### TASK DETAILS
Transcribe each record as written.

### DATASET EXTRACT
(* ===== verification/Accounts.v ===== *)
(** * The agent's account in the guest

    [ensureAccount] and its helpers of [src/internal/guest/init_linux.go]: the
    account with the configured user ID is looked up in [/etc/passwd], or an
    entry with the configured name is renumbered, or an entry is appended. The
    state is the text of the two files; [refused] gives the files that exist
    but cannot be read and [fate] what a write that fails leaves. *)

From S2P Require Import Prelude GoStrings GoStrconv StateErr.
Open Scope string_scope.
Open Scope list_scope.
Open Scope Z_scope.

Definition newline : string := sep1 (chr 10).
Definition cr : string := sep1 (chr 13).
Record account := { a_name : string; a_uid : Z; a_gid : Z; a_home : string; a_shell : string }.
#[export] Instance account_eq_dec : EqDecision account.
Proof. solve_decision. Defined.
Definition fallbackShell : string := "/bin/sh".
Record config := { c_User : string; c_UID : Z; c_GID : Z; c_Home : string }.

Inductive efile := Passwd | Group.
#[export] Instance efile_eq_dec : EqDecision efile.
Proof. solve_decision. Defined.
Record etc := { e_passwd : option string; e_group : option string }.
Definition content (x : efile) (s : etc) : option string := match x with Passwd => e_passwd s | Group => e_group s end.
Definition store (x : efile) (d : option string) (s : etc) : etc :=
  match x with Passwd => {| e_passwd := d; e_group := e_group s |} | Group => {| e_passwd := e_passwd s; e_group := d |} end.
Inductive acct_err := ReadErr (x : efile) | WriteErr (x : efile).

(** The lines a [bufio.Scanner] yields: without a final return, up to the first
    one that does not fit its buffer. *)
Definition maxLine : nat := Z.to_nat 65535.
Fixpoint until_long (l : list string) : list string :=
  match l with [] => [] | x :: l => if (maxLine <? String.length x)%nat then [] else TrimSuffix x cr :: until_long l end.
Definition drop_empty_last (l : list string) : list string :=
  match last l with Some "" => removelast l | _ => l end.
Definition scan_lines (data : string) : list string := until_long (drop_empty_last (Split data newline)).

Section Accounts.
Context (refused : efile → bool) (fate : efile → string → option (option string)) (bash : bool).
Notation aop := (op etc acct_err).

Definition read_file (x : efile) : aop (option string) :=
  if refused x then fail (ReadErr x) else gets (content x).
(** A write that succeeds, or leaves what [fate] says. *)
Definition write_file (x : efile) (data : string) : aop () :=
  match fate x data with
  | None => modify (store x (Some data))
  | Some kept => _ ← modify (store x kept); fail (WriteErr x)
  end.

Definition or_shell (s : string) : string := if String.eqb s "" then fallbackShell else s.
(** The entry of a line, if it is one with the user ID. *)
Definition entry_of (cfg : config) (line : string) : option account :=
  match Split line ":" with
  | name :: _ :: uid :: gid :: _ :: home :: shell :: _ =>
      if String.eqb uid (fmt_nat (c_UID cfg)) then
        Some {| a_name := name; a_uid := c_UID cfg; a_gid := match ParseUint gid 32 with NumOk n => n | _ => c_GID cfg end;
                a_home := home; a_shell := or_shell shell |}
      else None
  | _ => None
  end.
Definition find_account (cfg : config) (data : string) : option account := head (omap (M:=list) (entry_of cfg) (scan_lines data)).

(** [rewriteEntries]; [edit] gives the new fields of the lines it changes. *)
Definition rewrite_line (edit : list string → option (list string)) (line : string) : string :=
  match edit (Split line ":") with Some fields => Join fields ":" | None => line end.
Definition rewriteEntries (x : efile) (edit : list string → option (list string)) : aop () :=
  d ← read_file x;
  match d with
  | None => mret ()
  | Some data =>
      let lines := Split data newline in
      if existsb (λ l, bool_decide (is_Some (edit (Split l ":")))) lines
      then write_file x (Join (map (rewrite_line edit) lines) newline) else mret ()
  end.
Definition edit_passwd (cfg : config) (fields : list string) : option (list string) :=
  if (length fields <? 7)%nat || negb (bool_decide (head fields = Some (c_User cfg))) then None
  else Some (<[3%nat := fmt_nat (c_GID cfg)]> (<[2%nat := fmt_nat (c_UID cfg)]> fields)).
Definition edit_group (cfg : config) (fields : list string) : option (list string) :=
  if (length fields <? 3)%nat || negb (bool_decide (head fields = Some (c_User cfg))) then None
  else Some (<[2%nat := fmt_nat (c_GID cfg)]> fields).
(** The account of the last line edited: the closure's variable. *)
Definition edited (cfg : config) (line : string) : option account :=
  match edit_passwd cfg (Split line ":") with
  | Some (name :: _ :: _ :: _ :: _ :: home :: shell :: _) =>
      Some {| a_name := name; a_uid := c_UID cfg; a_gid := c_GID cfg; a_home := home; a_shell := or_shell shell |}
  | _ => None
  end.
Definition renumberAccount (cfg : config) : aop (option account) :=
  d ← read_file Passwd;
  _ ← rewriteEntries Passwd (edit_passwd cfg);
  match d ≫= (λ data, last (omap (M:=list) (edited cfg) (Split data newline))) with
  | None => mret None
  | Some acct => _ ← rewriteEntries Group (edit_group cfg); mret (Some acct)
  end.
Definition appendLine (x : efile) (line : string) : aop () :=
  d ← gets (content x); write_file x (default "" d +:+ line +:+ newline).
Definition new_account (cfg : config) : account :=
  {| a_name := c_User cfg; a_uid := c_UID cfg; a_gid := c_GID cfg; a_home := c_Home cfg;
     a_shell := if bash then "/bin/bash" else fallbackShell |}.
Definition passwd_line (a : account) : string :=
  Join [a_name a; "x"; fmt_nat (a_uid a); fmt_nat (a_gid a); "jailoc agent"; a_home a; a_shell a] ":".
Definition group_line (a : account) : string := Join [a_name a; "x"; fmt_nat (a_gid a); ""] ":".
Definition ensureAccount (cfg : config) : aop account :=
  d ← read_file Passwd;
  match d ≫= find_account cfg with
  | Some acct => mret acct
  | None =>
      renumbered ← renumberAccount cfg;
      match renumbered with
      | Some acct => mret acct
      | None =>
          let acct := new_account cfg in
          _ ← appendLine Passwd (passwd_line acct);
          _ ← appendLine Group (group_line acct);
          mret acct
      end
  end.
End Accounts.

### YOUR SOLUTION
(* ===== verification/Accounts.v ===== *)
(** * The agent's account in the guest

    [ensureAccount] and its helpers of [src/internal/guest/init_linux.go]: the
    account with the configured user ID is looked up in [/etc/passwd], or an
    entry with the configured name is renumbered, or an entry is appended. The
    state is the text of the two files; [refused] gives the files that exist
    but cannot be read and [fate] what a write that fails leaves. *)

From S2P Require Import Prelude GoStrings GoStrconv StateErr.
Open Scope string_scope.
Open Scope list_scope.
Open Scope Z_scope.

Definition newline : string := sep1 (chr 10).
Definition cr : string := sep1 (chr 13).
Record account := { a_name : string; a_uid : Z; a_gid : Z; a_home : string; a_shell : string }.
#[export] Instance account_eq_dec : EqDecision account.
Proof. solve_decision. Defined.
Definition fallbackShell : string := "/bin/sh".
Record config := { c_User : string; c_UID : Z; c_GID : Z; c_Home : string }.

Inductive efile := Passwd | Group.
#[export] Instance efile_eq_dec : EqDecision efile.
Proof. solve_decision. Defined.
Record etc := { e_passwd : option string; e_group : option string }.
Definition content (x : efile) (s : etc) : option string := match x with Passwd => e_passwd s | Group => e_group s end.
Definition store (x : efile) (d : option string) (s : etc) : etc :=
  match x with Passwd => {| e_passwd := d; e_group := e_group s |} | Group => {| e_passwd := e_passwd s; e_group := d |} end.
Inductive acct_err := ReadErr (x : efile) | WriteErr (x : efile).

(** The lines a [bufio.Scanner] yields: without a final return, up to the first
    one that does not fit its buffer. *)
Definition maxLine : nat := Z.to_nat 65535.
Fixpoint until_long (l : list string) : list string :=
  match l with [] => [] | x :: l => if (maxLine <? String.length x)%nat then [] else TrimSuffix x cr :: until_long l end.
Definition drop_empty_last (l : list string) : list string :=
  match last l with Some "" => removelast l | _ => l end.
Definition scan_lines (data : string) : list string := until_long (drop_empty_last (Split data newline)).

Section Accounts.
Context (refused : efile → bool) (fate : efile → string → option (option string)) (bash : bool).
Notation aop := (op etc acct_err).

Definition read_file (x : efile) : aop (option string) :=
  if refused x then fail (ReadErr x) else gets (content x).
(** A write that succeeds, or leaves what [fate] says. *)
Definition write_file (x : efile) (data : string) : aop () :=
  match fate x data with
  | None => modify (store x (Some data))
  | Some kept => _ ← modify (store x kept); fail (WriteErr x)
  end.

Definition or_shell (s : string) : string := if String.eqb s "" then fallbackShell else s.
(** The entry of a line, if it is one with the user ID. *)
Definition entry_of (cfg : config) (line : string) : option account :=
  match Split line ":" with
  | name :: _ :: uid :: gid :: _ :: home :: shell :: _ =>
      if String.eqb uid (fmt_nat (c_UID cfg)) then
        Some {| a_name := name; a_uid := c_UID cfg; a_gid := match ParseUint gid 32 with NumOk n => n | _ => c_GID cfg end;
                a_home := home; a_shell := or_shell shell |}
      else None
  | _ => None
  end.
Definition find_account (cfg : config) (data : string) : option account := head (omap (M:=list) (entry_of cfg) (scan_lines data)).

(** [rewriteEntries]; [edit] gives the new fields of the lines it changes. *)
Definition rewrite_line (edit : list string → option (list string)) (line : string) : string :=
  match edit (Split line ":") with Some fields => Join fields ":" | None => line end.
Definition rewriteEntries (x : efile) (edit : list string → option (list string)) : aop () :=
  d ← read_file x;
  match d with
  | None => mret ()
  | Some data =>
      let lines := Split data newline in
      if existsb (λ l, bool_decide (is_Some (edit (Split l ":")))) lines
      then write_file x (Join (map (rewrite_line edit) lines) newline) else mret ()
  end.
Definition edit_passwd (cfg : config) (fields : list string) : option (list string) :=
  if (length fields <? 7)%nat || negb (bool_decide (head fields = Some (c_User cfg))) then None
  else Some (<[3%nat := fmt_nat (c_GID cfg)]> (<[2%nat := fmt_nat (c_UID cfg)]> fields)).
Definition edit_group (cfg : config) (fields : list string) : option (list string) :=
  if (length fields <? 3)%nat || negb (bool_decide (head fields = Some (c_User cfg))) then None
  else Some (<[2%nat := fmt_nat (c_GID cfg)]> fields).
(** The account of the last line edited: the closure's variable. *)
Definition edited (cfg : config) (line : string) : option account :=
  match edit_passwd cfg (Split line ":") with
  | Some (name :: _ :: _ :: _ :: _ :: home :: shell :: _) =>
      Some {| a_name := name; a_uid := c_UID cfg; a_gid := c_GID cfg; a_home := home; a_shell := or_shell shell |}
  | _ => None
  end.
Definition renumberAccount (cfg : config) : aop (option account) :=
  d ← read_file Passwd;
  _ ← rewriteEntries Passwd (edit_passwd cfg);
  match d ≫= (λ data, last (omap (M:=list) (edited cfg) (Split data newline))) with
  | None => mret None
  | Some acct => _ ← rewriteEntries Group (edit_group cfg); mret (Some acct)
  end.
Definition appendLine (x : efile) (line : string) : aop () :=
  d ← gets (content x); write_file x (default "" d +:+ line +:+ newline).
Definition new_account (cfg : config) : account :=
  {| a_name := c_User cfg; a_uid := c_UID cfg; a_gid := c_GID cfg; a_home := c_Home cfg;
     a_shell := if bash then "/bin/bash" else fallbackShell |}.
Definition passwd_line (a : account) : string :=
  Join [a_name a; "x"; fmt_nat (a_uid a); fmt_nat (a_gid a); "jailoc agent"; a_home a; a_shell a] ":".
Definition group_line (a : account) : string := Join [a_name a; "x"; fmt_nat (a_gid a); ""] ":".
Definition ensureAccount (cfg : config) : aop account :=
  d ← read_file Passwd;
  match d ≫= find_account cfg with
  | Some acct => mret acct
  | None =>
      renumbered ← renumberAccount cfg;
      match renumbered with
      | Some acct => mret acct
      | None =>
          let acct := new_account cfg in
          _ ← appendLine Passwd (passwd_line acct);
          _ ← appendLine Group (group_line acct);
          mret acct
      end
  end.
End Accounts.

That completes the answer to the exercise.